Listening to a Philosophy Talk podcast on "Has Science Replaced Philosophy?" while exercising today, I heard a discussion of how science seeks empirical knowledge while philosophy is after logical knowledge.
Or something like that. I've got the basic notion correct, if not the precise philosophy talk language.
Anyway, it's an interesting idea. Often religious people disparage science, and scientists, arguing that the mysteries of the universe can't be fully understood by reason and logic.
True enough.
However, science isn't always reasonable or logical. Quantum theory, for example. At the quantum level of reality (which some say is all of reality), reason and logic are of a very different variety from what is found in everyday life and non-mathematical minds.
Yet quantum theory is highly effective. It has been proven to be empirically true, though the philosophical underpinnings of quantum mechanics continue to be debated.

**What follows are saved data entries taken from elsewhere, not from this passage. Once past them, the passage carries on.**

(* ===== verification/WireDecode.v ===== *)
(** * Bounded decoding ([crates/dol-wire/src/decode], [dto.rs], [validate])

    Untrusted bytes are parsed into private DTOs under hard limits, lowered
    and validated into core values, and accepted only when encoding the value
    again gives the same bytes. *)
From Stdlib Require Import ZArith Lia DecimalString.
From S2P Require Import Prelude Foreign Truth BTree Text Types Values Fingerprint Model Wire WireEncode.

Local Open Scope Z_scope.

(** ** Data transfer objects ([dto.rs]) *)
Inductive ScalarDto :=
| DtoBool | DtoTruth | DtoInt (bits : Z) | DtoUInt (bits : Z) | DtoFloat32 | DtoFloat64 | DtoDecimal | DtoChar
| DtoString | DtoBytes | DtoUuid | DtoDate | DtoTime | DtoLocalDateTime | DtoInstant | DtoDuration.

Inductive ParameterDto := DtoPBool (b : bool) | DtoPInt (i : Z) | DtoPUInt (u : Z) | DtoPString (s : string).

Inductive TypeDto :=
| mkTypeDto (key : string) (version : Z) (is_null : bool) (property_bits : Z) (parameters : list (string * ParameterDto))
    (shape : ShapeDto)
with ShapeDto :=
| DtoScalar (r : ScalarDto)
| DtoList (element : TypeDto)
| DtoMap (key value : TypeDto)
| DtoTuple (elements : list TypeDto)
| DtoRecord (fields : list RecordFieldDto)
with RecordFieldDto :=
| mkRecordFieldDto (name : string) (optional : bool) (ty : TypeDto).

Inductive ValueDto :=
| DtoVBool (b : bool) | DtoVTruth (tag : Z) | DtoVInt (i : Z) | DtoVUInt (u : Z) | DtoVFloat32 (bits : Z)
| DtoVFloat64 (bits : Z) | DtoVDecimal (mantissa scale : Z) | DtoVChar (c : Z) | DtoVString (s : string)
| DtoVBytes (b : list Z) | DtoVUuid (b : list Z) | DtoVDate (julian_day : Z)
| DtoVTime (hour minute second nanosecond : Z)
| DtoVLocalDateTime (julian_day hour minute second nanosecond : Z)
| DtoVInstant (nanos : Z) | DtoVDuration (nanos : Z)
| DtoVList (l : list DatumDto) | DtoVMap (l : list (DatumDto * DatumDto)) | DtoVTuple (l : list DatumDto)
| DtoVRecord (l : list (string * DatumDto))
with DatumDto := DtoMissing | DtoNull | DtoValue (v : ValueDto).

Record FieldDto := mkFieldDto { fdto_key : string; fdto_name : string; fdto_optional : bool; fdto_ty : TypeDto }.
Record RelationDto := mkRelationDto {
  rdto_key : string; rdto_name : string; rdto_target_model : string; rdto_cardinality : Z;
  rdto_fields : list (string * string)
}.
Record ReferenceDto := mkReferenceDto {
  fdto_source_fields : list string; fdto_target_model : string; fdto_target_fields : list string
}.
Record ModelDto := mkModelDto {
  mdto_key : string; mdto_name : string; mdto_fields : list FieldDto; mdto_identity : option (list string);
  mdto_unique : list (list string); mdto_relations : list RelationDto; mdto_references : list ReferenceDto
}.

(** ** The decoder: the rest of the input, its offset, and the node count *)
Record Decoder := mkDecoder { de_rest : list Z; de_offset : Z; de_nodes : Z }.
Definition Dec (A : Type) := Decoder -> WResult (A * Decoder).

Definition dret {A} (a : A) : Dec A := fun s => WOk (a, s).
Definition dfail {A} (e : WireError) : Dec A := fun _ => WErr e.
Definition dbind {A B} (m : Dec A) (f : A -> Dec B) : Dec B := fun s => let% r := m s in f (fst r) (snd r).
Definition doffset : Dec Z := fun s => WOk (de_offset s, s).
Definition dcheck (b : bool) (e : WireError) : Dec unit := fun s => wguard b e ;;% WOk (tt, s).

Notation "'let^' x := m 'in' k" := (dbind m (fun x => k)) (at level 200, x pattern, k at level 200) : wire_scope.
Notation "m ;;^ k" := (dbind m (fun _ => k)) (at level 100, right associativity) : wire_scope.

(** [for _ in 0..count { items.push(f()?); }] *)
Fixpoint dtimes {A} (n : nat) (f : Dec A) : Dec (list A) :=
  match n with O => dret [] | S n' => let^ x := f in let^ xs := dtimes n' f in dret (x :: xs) end.

Section Decode.
Context (limits : DecodeLimits).

Definition decoder_new (input : list Z) : Decoder := mkDecoder input 0 0.

(** [Decoder::finish] *)
Definition dec_finish (s : Decoder) : WResult unit :=
  match de_rest s with [] => WOk tt | _ => WErr (WireAt InvalidValue (de_offset s)) end.

Definition dec_take (n : nat) : Dec (list Z) := fun s =>
  wguard (Nat.leb n (length (de_rest s))) (WireAt UnexpectedEof (de_offset s)) ;;%
  WOk (take n (de_rest s), mkDecoder (drop n (de_rest s)) (de_offset s + Z.of_nat n) (de_nodes s)).

Definition dec_u8 : Dec Z := let^ b := dec_take 1 in dret (nth 0 b 0).
Definition dec_bool : Dec bool :=
  let^ offset := doffset in
  let^ b := dec_u8 in
  if b =? 0 then dret false else if b =? 1 then dret true else dfail (invalid_tag offset).
Definition dec_u32 : Dec Z := let^ b := dec_take 4 in dret (of_be b).
Definition dec_u64 : Dec Z := let^ b := dec_take 8 in dret (of_be b).
Definition dec_i64 : Dec Z := let^ b := dec_take 8 in dret (to_signed 64 (of_be b)).
Definition dec_u128 : Dec Z := let^ b := dec_take 16 in dret (of_be b).
Definition dec_i128 : Dec Z := let^ b := dec_take 16 in dret (to_signed 128 (of_be b)).

Definition dec_remaining : Dec Z := fun s => WOk (zlen (de_rest s), s).

Definition dec_count (minimum_item_bytes : Z) : Dec nat :=
  let^ offset := doffset in
  let^ count := dec_u32 in
  dcheck (count <=? dl_list_items limits) (limit_at offset) ;;^
  let^ remaining := dec_remaining in
  dcheck (count * minimum_item_bytes <=? remaining) (WireAt UnexpectedEof offset) ;;^
  dret (Z.to_nat count).

Definition dec_string : Dec string :=
  let^ offset := doffset in
  let^ length := dec_u32 in
  dcheck (length <=? dl_string_bytes limits) (limit_at offset) ;;^
  let^ bytes := dec_take (Z.to_nat length) in
  dcheck (utf8_valid bytes) (WireAt InvalidUtf8 (offset + 4)) ;;^
  dret (string_of bytes).

Definition dec_literal : Dec (list Z) :=
  let^ offset := doffset in
  let^ length := dec_u32 in
  dcheck (length <=? dl_literal_bytes limits) (limit_at offset) ;;^
  dec_take (Z.to_nat length).

Definition dec_node (depth : Z) : Dec unit := fun s =>
  wguard (depth <=? dl_depth limits) (limit_at (de_offset s)) ;;%
  let nodes := de_nodes s + 1 in
  wguard (nodes <=? dl_nodes limits) (limit_at (de_offset s)) ;;%
  WOk (tt, mkDecoder (de_rest s) (de_offset s) nodes).

Definition dec_capacity (additional : nat) : Dec unit := fun s =>
  wguard (de_nodes s + Z.of_nat additional <=? dl_nodes limits) (limit_at (de_offset s)) ;;% WOk (tt, s).

(** ** Types.  Each nested type passes the depth check first, so the depth
    limit bounds the recursion: [fuel] counts the levels that are left. *)
Definition dec_parameter (depth : Z) : Dec (string * ParameterDto) :=
  dec_node (depth + 1) ;;^
  let^ name := dec_string in
  let^ offset := doffset in
  let^ tag := dec_u8 in
  let^ p :=
    if tag =? 0 then let^ b := dec_bool in dret (DtoPBool b)
    else if tag =? 1 then let^ i := dec_i64 in dret (DtoPInt i)
    else if tag =? 2 then let^ u := dec_u64 in dret (DtoPUInt u)
    else if tag =? 3 then let^ s := dec_string in dret (DtoPString s)
    else dfail (invalid_tag offset) in
  dret (name, p).

Definition dec_scalar : Dec ScalarDto :=
  let^ offset := doffset in
  let^ tag := dec_u8 in
  if tag =? 0 then dret DtoBool else if tag =? 1 then dret DtoTruth
  else if tag =? 2 then let^ bits := dec_u8 in dret (DtoInt bits)
  else if tag =? 3 then let^ bits := dec_u8 in dret (DtoUInt bits)
  else if tag =? 4 then dret DtoFloat32 else if tag =? 5 then dret DtoFloat64
  else if tag =? 6 then dret DtoDecimal else if tag =? 7 then dret DtoChar
  else if tag =? 8 then dret DtoString else if tag =? 9 then dret DtoBytes
  else if tag =? 10 then dret DtoUuid else if tag =? 11 then dret DtoDate
  else if tag =? 12 then dret DtoTime else if tag =? 13 then dret DtoLocalDateTime
  else if tag =? 14 then dret DtoInstant else if tag =? 15 then dret DtoDuration
  else dfail (invalid_tag offset).

Definition dec_shape (dec_type : Z -> Dec TypeDto) (depth : Z) : Dec ShapeDto :=
  let^ offset := doffset in
  let^ tag := dec_u8 in
  if tag =? 0 then let^ r := dec_scalar in dret (DtoScalar r)
  else if tag =? 1 then let^ e := dec_type (depth + 1) in dret (DtoList e)
  else if tag =? 2 then let^ k := dec_type (depth + 1) in let^ v := dec_type (depth + 1) in dret (DtoMap k v)
  else if tag =? 3 then
    let^ count := dec_count 1 in
    dec_capacity count ;;^
    let^ es := dtimes count (dec_type (depth + 1)) in dret (DtoTuple es)
  else if tag =? 4 then
    let^ count := dec_count 6 in
    dec_capacity count ;;^
    let^ fs := dtimes count
      (dec_node (depth + 1) ;;^
       let^ name := dec_string in
       let^ optional := dec_bool in
       let^ ty := dec_type (depth + 1) in
       dret (mkRecordFieldDto name optional ty)) in
    dret (DtoRecord fs)
  else dfail (invalid_tag offset).

Definition out_of_fuel : WireError := WireCore (mkDiagnostic "out of fuel").

Fixpoint dec_type (fuel : nat) (depth : Z) : Dec TypeDto :=
  dec_node depth ;;^
  match fuel with
  | O => dfail out_of_fuel
  | S fuel' =>
      let^ key := dec_string in
      let^ version := dec_u32 in
      let^ is_null := dec_bool in
      let^ property_bits := dec_u8 in
      let^ count := dec_count 6 in
      dec_capacity count ;;^
      let^ parameters := dtimes count (dec_parameter depth) in
      let^ shape := dec_shape (dec_type fuel') depth in
      dret (mkTypeDto key version is_null property_bits parameters shape)
  end.

(** ** Values *)
Definition dec_time_parts : Dec (Z * Z * Z * Z) :=
  let^ hour := dec_u8 in
  let^ minute := dec_u8 in
  let^ second := dec_u8 in
  let^ nanosecond := dec_u32 in
  dret (hour, minute, second, nanosecond).

Definition dec_datum_list (dec_datum : Z -> Dec DatumDto) (depth : Z) : Dec (list DatumDto) :=
  let^ count := dec_count 1 in
  dec_capacity count ;;^ dtimes count (dec_datum depth).

Definition dec_map (dec_datum : Z -> Dec DatumDto) (depth : Z) : Dec (list (DatumDto * DatumDto)) :=
  let^ count := dec_count 2 in
  dec_capacity (count * 2) ;;^
  dtimes count (let^ k := dec_datum depth in let^ v := dec_datum depth in dret (k, v)).

Definition dec_value (dec_datum : Z -> Dec DatumDto) (depth : Z) : Dec ValueDto :=
  let^ offset := doffset in
  let^ tag := dec_u8 in
  if tag =? 0 then let^ b := dec_bool in dret (DtoVBool b)
  else if tag =? 1 then let^ t := dec_u8 in dret (DtoVTruth t)
  else if tag =? 2 then let^ i := dec_i128 in dret (DtoVInt i)
  else if tag =? 3 then let^ u := dec_u128 in dret (DtoVUInt u)
  else if tag =? 4 then let^ bits := dec_u32 in dret (DtoVFloat32 bits)
  else if tag =? 5 then let^ bits := dec_u64 in dret (DtoVFloat64 bits)
  else if tag =? 6 then let^ m := dec_i128 in let^ s := dec_u32 in dret (DtoVDecimal m s)
  else if tag =? 7 then let^ c := dec_u32 in dret (DtoVChar c)
  else if tag =? 8 then let^ s := dec_string in dret (DtoVString s)
  else if tag =? 9 then let^ b := dec_literal in dret (DtoVBytes b)
  else if tag =? 10 then let^ b := dec_take 16 in dret (DtoVUuid b)
  else if tag =? 15 then let^ d := dec_i64 in dret (DtoVDate d)
  else if tag =? 16 then let^ t := dec_time_parts in let '(h, m, s, n) := t in dret (DtoVTime h m s n)
  else if tag =? 17 then
    let^ d := dec_i64 in let^ t := dec_time_parts in let '(h, m, s, n) := t in dret (DtoVLocalDateTime d h m s n)
  else if tag =? 18 then let^ i := dec_i128 in dret (DtoVInstant i)
  else if tag =? 19 then let^ d := dec_i128 in dret (DtoVDuration d)
  else if tag =? 11 then let^ l := dec_datum_list dec_datum (depth + 1) in dret (DtoVList l)
  else if tag =? 12 then let^ l := dec_map dec_datum (depth + 1) in dret (DtoVMap l)
  else if tag =? 13 then let^ l := dec_datum_list dec_datum (depth + 1) in dret (DtoVTuple l)
  else if tag =? 14 then
    let^ count := dec_count 5 in
    dec_capacity count ;;^
    let^ fields := dtimes count (let^ name := dec_string in let^ d := dec_datum (depth + 1) in dret (name, d)) in
    dret (DtoVRecord fields)
  else dfail (invalid_tag offset).
Lemma codes_dec {A} m e (d d' : Dec A) v : (forall s, d s = d' s) -> codes m e d v -> codes m e d' v.
Proof. intros E H s s' (bs & ? & ? & Hd)%H. exists bs. split_and!; [done..|]. intros. by rewrite <- E. Qed.

Lemma codes_bind {A B} m1 m2 e1 e2 (d1 : Dec A) (f : A -> Dec B) v1 v2 :
  codes m1 e1 d1 v1 -> codes m2 e2 (f v1) v2 -> codes (m1 + m2) (e1 ;;> e2) (dbind d1 f) v2.
Proof.
  intros H1 H2 s s' (s1 & E1 & E2)%wbind_ok. destruct (H1 _ _ E1) as (b1 & O1 & L1 & D1). destruct (H2 _ _ E2) as (b2 & O2 & L2 & D2).
  exists (b1 ++ b2). rewrite O2, O1, app_assoc, zlen_app. split_and!; [done|lia|]. intros rest off.
  unfold dbind. rewrite <- app_assoc, D1. cbn [wbind fst snd]. rewrite D2. by rewrite Z.add_assoc.
Qed.

Lemma enc_seq_ok e s : (e ;;> enc_ok) s = e s.
Proof. unfold enc_seq. by destruct (e s). Qed.

(** The decoder does one more thing, on its own. *)
Lemma codes_then {A B} m e (d : Dec A) (f : A -> Dec B) v w :
  codes m e d v -> codes 0 enc_ok (f v) w -> codes m e (dbind d f) w.
Proof.
  intros H1 H2. eapply codes_enc; [apply enc_seq_ok|]. eapply codes_weaken; [|by eapply codes_bind]. lia.
Qed.

Lemma codes_map {A B} m e (d : Dec A) (f : A -> B) v : codes m e d v -> codes m e (let^ x := d in dret (f x)) (f v).
Proof. intros H. eapply codes_then; [exact H|apply codes_ret]. Qed.

Lemma codes_offset {A} m e (f : Z -> Dec A) v : (forall off, codes m e (f off) v) -> codes m e (dbind doffset f) v.
Proof.
  intros H s s' He. destruct (H 0 _ _ He) as (bs & O & L & _). exists bs. split_and!; [done..|]. intros rest off.
  unfold dbind, doffset. cbn [wbind fst snd de_offset]. destruct (H off _ _ He) as (bs' & O' & _ & D).
  assert (bs' = bs) as -> by (rewrite O in O'; by apply app_inv_head in O'). apply D.
Qed.

Lemma codes_enc_check {A} n m e (d : Dec A) v : (m = WOk tt -> codes n e d v) -> codes n (enc_check m ;;> e) d v.
Proof. intros H s s' (s1 & [Hm [= <-]]%wcheck & He)%wbind_ok. by apply (H Hm). Qed.

Lemma codes_dcheck {A} m e b err (d : Dec A) v : b = true -> codes m e d v -> codes m e (dcheck b err ;;^ d) v.
Proof. intros ->. apply codes_dec. done. Qed.

(** ** Primitives *)
Lemma codes_take bytes : codes (zlen bytes) (enc_write limits bytes) (dec_take (length bytes)) bytes.
Proof.
  intros s s' [_ [= <-]]%wcheck. exists bytes. split_and!; [done|lia|]. intros rest off. unfold dec_take. cbn.
  rewrite length_app, (proj2 (Nat.leb_le _ _)) by lia. cbn. by rewrite take_app_length, drop_app_length.
Qed.

Lemma codes_fixed {A} bytes n (f : list Z -> A) v : length bytes = n -> f bytes = v ->
  codes (Z.of_nat n) (enc_write limits bytes) (let^ b := dec_take n in dret (f b)) v.
Proof. intros <- <-. apply codes_map. exact (codes_take bytes). Qed.

Lemma codes_u8 v : codes 1 (enc_u8 limits v) dec_u8 v.
Proof. by apply (codes_fixed [v] 1). Qed.

Lemma codes_u32 v : 0 <= v < 2 ^ 32 -> codes 4 (enc_u32 limits v) dec_u32 v.
Proof. intros H. apply (codes_fixed _ 4); [apply be_bytes_length|]. by apply of_be_unsigned. Qed.

Lemma codes_u64 v : 0 <= v < 2 ^ 64 -> codes 8 (enc_u64 limits v) dec_u64 v.
Proof. intros H. apply (codes_fixed _ 8); [apply be_bytes_length|]. by apply of_be_unsigned. Qed.

Lemma codes_u128 v : 0 <= v < 2 ^ 128 -> codes 16 (enc_u128 limits v) dec_u128 v.
Proof. intros H. apply (codes_fixed _ 16); [apply be_bytes_length|]. by apply of_be_unsigned. Qed.

Lemma codes_i64 v : - 2 ^ 63 <= v < 2 ^ 63 -> codes 8 (enc_i64 limits v) dec_i64 v.
Proof. intros H. apply (codes_fixed _ 8); [apply be_bytes_length|]. by apply of_be_signed. Qed.

Lemma codes_i128 v : - 2 ^ 127 <= v < 2 ^ 127 -> codes 16 (enc_i128 limits v) dec_i128 v.
Proof. intros H. apply (codes_fixed _ 16); [apply be_bytes_length|]. by apply of_be_signed. Qed.

Lemma codes_bool b : codes 1 (enc_bool limits b) dec_bool b.
Proof. apply codes_offset. intros off. eapply codes_then; [apply codes_u8|]. destruct b; apply codes_ret. Qed.

Lemma codes_string s : str_ok s -> codes 4 (enc_string limits s) (dec_string limits) s.
Proof.
  intros Hs. unfold enc_string, dec_string. apply codes_offset. intros off.
  apply codes_enc_check. intros H1%wguard_ok%Z.leb_le. apply codes_enc_check. intros H2%wguard_ok%Z.leb_le.
  assert (0 <= zstrlen s) by (unfold zstrlen; lia).
  eapply (codes_weaken (4 + zlen (bytes_of s))); [unfold zlen; lia|]. eapply codes_bind; [apply codes_u32; unfold u32_max in H2; lia|].
  apply codes_dcheck; [by apply Z.leb_le|].
  assert (El : Z.to_nat (zstrlen s) = length (bytes_of s)) by (unfold zstrlen; by rewrite Nat2Z.id, bytes_of_length). rewrite El.
  eapply codes_then; [apply codes_take|]. apply codes_dcheck; [done|]. rewrite string_of_bytes. apply codes_ret.
Qed.

Lemma codes_literal bytes : codes 4 (enc_literal limits bytes) (dec_literal limits) bytes.
Proof.
  unfold enc_literal, dec_literal. apply codes_offset. intros off.
  apply codes_enc_check. intros H1%wguard_ok%Z.leb_le. apply codes_enc_check. intros H2%wguard_ok%Z.leb_le.
  eapply (codes_weaken (4 + zlen bytes)); [unfold zlen; lia|].
  eapply codes_bind; [apply codes_u32; unfold u32_max in H2; unfold zlen in *; lia|].
  apply codes_dcheck; [by apply Z.leb_le|]. unfold zlen at 2. rewrite Nat2Z.id. apply codes_take.
Qed.

Lemma codes_node depth : codes 0 (enc_node limits depth) (dec_node limits depth) tt.
Proof.
  intros s s' [Hd [Hn [= <-]]%wcheck]%wcheck. apply wguard_ok in Hd, Hn. exists []. rewrite app_nil_r. split_and!; [done|done|].
  intros rest off. unfold dec_node. cbn. rewrite Hd, Hn. cbn. by rewrite Z.add_0_r.
Qed.

Lemma codes_capacity n : codes 0 (enc_capacity limits n) (dec_capacity limits n) tt.
Proof.
  intros s s' [Hn [= <-]]%wcheck. apply wguard_ok in Hn. exists []. rewrite app_nil_r. split_and!; [done|done|].
  intros rest off. unfold dec_capacity. cbn. rewrite Hn. cbn. by rewrite Z.add_0_r.
Qed.

(** ** Counted items *)
Lemma codes_each {A B} k (f : A -> Enc) (d : Dec B) (g : A -> B) l :
  0 <= k -> Forall (fun x => codes k (f x) d (g x)) l -> codes (k * zlen l) (enc_each f l) (dtimes (length l) d) (map g l).
Proof.
  intros Hk. induction 1 as [|x l Hx _ IH]; [apply (codes_weaken 0); [unfold zlen; simpl; lia|apply codes_ret]|].
  eapply (codes_weaken (k + k * zlen l)); [unfold zlen; cbn [length]; lia|]. cbn [enc_each length dtimes map].
  eapply codes_bind; [exact Hx|]. eapply codes_then; [exact IH|apply codes_ret].
Qed.

(** A count is checked against the bytes that are left, which hold at least
    the items that follow it. *)
Lemma codes_count {A} n minimum m e (f : nat -> Dec A) v : 0 <= minimum ->
  minimum * Z.of_nat n <= m -> codes m e (f n) v ->
  codes (4 + m) (enc_count limits n ;;> e) (dbind (dec_count limits minimum) f) v.
Proof.
  intros Hmin Hm H s s' He.
  apply wbind_ok in He as (s1 & (s2 & [H1%wguard_ok%Z.leb_le [= <-]]%wcheck & (s3 & [H2%wguard_ok%Z.leb_le [= <-]]%wcheck & Hu)%wbind_ok)%wbind_ok & He).
  destruct (codes_u32 (Z.of_nat n) ltac:(unfold u32_max in H2; lia) _ _ Hu) as (b1 & O1 & L1 & D1).
  destruct (H _ _ He) as (b2 & O2 & L2 & D2). exists (b1 ++ b2). rewrite O2, O1, app_assoc, zlen_app. split_and!; [done|lia|].
  intros rest off. unfold dec_count, dbind, doffset, dec_remaining. cbn [wbind fst snd de_offset].
  rewrite <- app_assoc, D1. cbn [wbind fst snd de_rest]. unfold dcheck.
  rewrite (proj2 (Z.leb_le _ _)) by done. cbn [wguard wbind fst snd de_rest].
  rewrite (proj2 (Z.leb_le (Z.of_nat n * minimum) _)) by (rewrite zlen_app; unfold zlen at 2; lia).
  cbn [wguard wbind fst snd]. unfold dret. cbn [wbind fst snd]. rewrite Nat2Z.id, D2. by rewrite Z.add_assoc.
Qed.

Lemma codes_items {A B C} minimum k (h : nat -> nat) (f : A -> Enc) (d : Dec B) (g : A -> B) l m e (kont : list B -> Dec C) v :
  0 <= minimum <= k -> 0 <= m -> Forall (fun x => codes k (f x) d (g x)) l -> codes m e (kont (map g l)) v ->
  codes (4 + m) (enc_count limits (length l) ;;> enc_capacity limits (h (length l)) ;;> enc_each f l ;;> e)
    (let^ n := dec_count limits minimum in dec_capacity limits (h n) ;;^ let^ xs := dtimes n d in kont xs) v.
Proof.
  intros Hk Hm Hl He. eapply (codes_weaken (4 + (0 + (k * zlen l + m)))); [unfold zlen; nia|].
  apply codes_count; [lia|unfold zlen; nia|].
  eapply codes_bind; [apply codes_capacity|]. eapply codes_bind; [apply codes_each; [lia|exact Hl]|exact He].
Qed.

(** The items are the last part of what is written. *)
Lemma codes_last_items {A B C} minimum k (h : nat -> nat) (f : A -> Enc) (d : Dec B) (g : A -> B) l (kont : list B -> Dec C) v :
  0 <= minimum <= k -> Forall (fun x => codes k (f x) d (g x)) l -> codes 0 enc_ok (kont (map g l)) v ->
  codes 4 (enc_count limits (length l) ;;> enc_capacity limits (h (length l)) ;;> enc_each f l)
    (let^ n := dec_count limits minimum in dec_capacity limits (h n) ;;^ let^ xs := dtimes n d in kont xs) v.
Proof.
  intros Hk Hl He. eapply codes_enc; [|eapply (codes_items minimum k h f d g l 0 enc_ok kont); done].
  intros s. unfold enc_seq. destruct (enc_count limits (length l) s); cbn [wbind]; [|done].
  destruct (enc_capacity limits (h (length l)) a); cbn [wbind]; [|done]. by destruct (enc_each f l a0).
Qed.

Lemma codes_all_items {A B} minimum k (h : nat -> nat) (f : A -> Enc) (d : Dec B) (g : A -> B) l :
  0 <= minimum <= k -> Forall (fun x => codes k (f x) d (g x)) l ->
  codes 4 (enc_count limits (length l) ;;> enc_capacity limits (h (length l)) ;;> enc_each f l)
    (let^ n := dec_count limits minimum in dec_capacity limits (h n) ;;^ dtimes n d) (map g l).
Proof.
  intros Hk Hl. eapply codes_dec; [|eapply (codes_last_items minimum k h f d g l dret); [done..|apply codes_ret]].
  intros s. unfold dbind. destruct (dec_count limits minimum s) as [[n s1]|]; cbn [wbind fst snd]; [|done].
  destruct (dec_capacity limits (h n) s1) as [[[] s2]|]; cbn [wbind fst snd]; [|done].
  by destruct (dtimes n d s2) as [[xs s3]|].
Qed.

Which assumes there are such underpinnings (Copenhagen interpretation, many worlds, etc. are candidates). It might be that at some level of understanding, the cosmos simply isn't understandable. Not by humans. Not by porpoises. Not even by space aliens with a vastly greater capacity of consciousness.
Also, not by mystics, yogis, prophets, sages, wizards, channelers, or anyone else who claims to have penetrated the ultimate truths of reality.
To me, this is a highly likely possibility: that "terra incognita" always is going to mark what lies beyond the furthest bounds of human knowledge. Not because our understanding hasn't evolved enough to be able to enter that territory.
Because what lies there (if there even is a valid word for it) can't be encompassed within any way of knowing. Existence just is what it is.
And even saying that isn't saying much. Or, anything.